> _Working data_:
(** C37. Dialling with retries: every attempt but the last failed for a temporary
    reason after a tick; a connection returned has been established and left open
    by the last; an error means that the context is done, or that the last attempt
    could not dial or could not write, never that an acknowledgement was missing
    or wrong; it panics exactly when the retry interval is not positive; and it is
    still busy only after as many attempts as its fuel, or while the peer keeps
    sending without a newline. *)
Theorem DialContext_outcome (fuel : nat) (ctx : go_context) (path : string) (port : Z) (opts : list DialOption)
    (o : Oracle VsockCalls) h :
  let c := dial_config opts in
  let poll := RetrySelect ctx (RetryInterval c) in
  let dialling := NetDialTimeout "unix" path (DialTimeout c) in
  let '(r, _, h') := DialContext fuel ctx path port opts o tt h in
  if RetryInterval c <=? 0 then is_panic r ∧ h' = h else
  ∃ k hk, attempts o "temporary vsock dial failure: %w" ctx c (tryConnect fuel path port c) 0 h k hk ∧
    k <= Z.of_nat fuel ∧
    match r with
    | Val (inr conn) => ∃ t, h' = hk ++ Event poll Tick :: Event dialling (inr conn) :: t ∧
        established conn port c t ∧ closes conn t = 0%nat
    | Val (inl e) =>
        h' = hk ++ [Event poll (CtxDone e)] ∨
        ∃ e0, e = ErrorfW "non-temporary vsock dial failure: %w" [] e0 ∧ isTemporaryNetErr (Some e0) = false ∧
              (dial_failed path c e0 ∨ write_failed c port e0)
    | Pending => k = Z.of_nat fuel ∨
        ∃ conn reads, Forall (is_read conn) reads ∧ suffix reads h' ∧
          (fuel <= 2 * String.length (received reads) + 1)%nat
    | Panic _ => False
    end.
Proof.
  cbv zeta. unfold DialContext, dial, NewTicker. cbv zeta. fold (dial_config opts). set (c := dial_config opts).
  unfold go_bind at 1. destruct (RetryInterval c <=? 0); [by split; [eexists|]|].
  unfold go_ret at 1.
  pose proof (retry_spec o "temporary vsock dial failure: %w" ctx c (tryConnect fuel path port c)
    "non-temporary vsock dial failure: %w" fuel 0 h) as Hr.
  destruct (retry _ _ _ _ _ _ _ _ _ _) as [[r s'] h']. destruct Hr as (k & hk & Ha & Hk & Hr).
  exists k, hk. split; [done|]. split; [lia|]. cbv zeta in Hr.
  pose proof (tryConnect_spec fuel path port c (k + 1) o tt
    (hk ++ [Event (RetrySelect ctx (RetryInterval c)) Tick])) as Ht. unfold wp in Ht.
  destruct r as [[e|conn]|w|].
  - destruct Hr as [Hr|(e0 & h1 & Hlast & Htemp & -> & _)]; [by left|right]. rewrite Hlast in Ht.
    exists e0. split; [done|]. split; [done|].
    destruct Ht as (t & _ & Ht). destruct (o _ _ _) as [cause|conn]; [left; exists cause; by destruct Ht|].
    destruct Ht as [[[Hw|[cause ->]] _]|[(line & _ & ->) _]]; [by right|done..].
  - rewrite Hr in Ht. destruct Ht as (t & -> & Ht); destruct (o _ _ (NetDialTimeout _ _ _)) as [cause|conn']; [done|].
    destruct Ht as (-> & He & Hc). exists t. by rewrite <- app_assoc.
  - rewrite Hr in Ht. destruct Ht as (t & _ & Ht). by destruct (o _ _ _).
  - destruct Hr as [[-> _]|Hr]; [left; lia|right]. rewrite Hr in Ht.
    destruct Ht as (t & -> & Ht); destruct (o _ _ (NetDialTimeout _ _ _)) as [cause|conn']; [done|]. destruct Ht as (reads & Hreads & Hs & Hf).
    destruct Hs as [pre ->]. exists conn', reads. split; [done|]. split; [|done].
    rewrite app_comm_cons, app_assoc. by eexists.
Qed.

> _What the exercise asks_: The lines above starting at the one that contains "let poll := RetrySelect" and ending at the one that contains "h' = hk ++ [Event poll (CtxDone e)] ∨" must be transcribed exactly, and no other lines may appear.

> _Reply to the task_:
  let poll := RetrySelect ctx (RetryInterval c) in
  let dialling := NetDialTimeout "unix" path (DialTimeout c) in
  let '(r, _, h') := DialContext fuel ctx path port opts o tt h in
  if RetryInterval c <=? 0 then is_panic r ∧ h' = h else
  ∃ k hk, attempts o "temporary vsock dial failure: %w" ctx c (tryConnect fuel path port c) 0 h k hk ∧
    k <= Z.of_nat fuel ∧
    match r with
    | Val (inr conn) => ∃ t, h' = hk ++ Event poll Tick :: Event dialling (inr conn) :: t ∧
        established conn port c t ∧ closes conn t = 0%nat
    | Val (inl e) =>
        h' = hk ++ [Event poll (CtxDone e)] ∨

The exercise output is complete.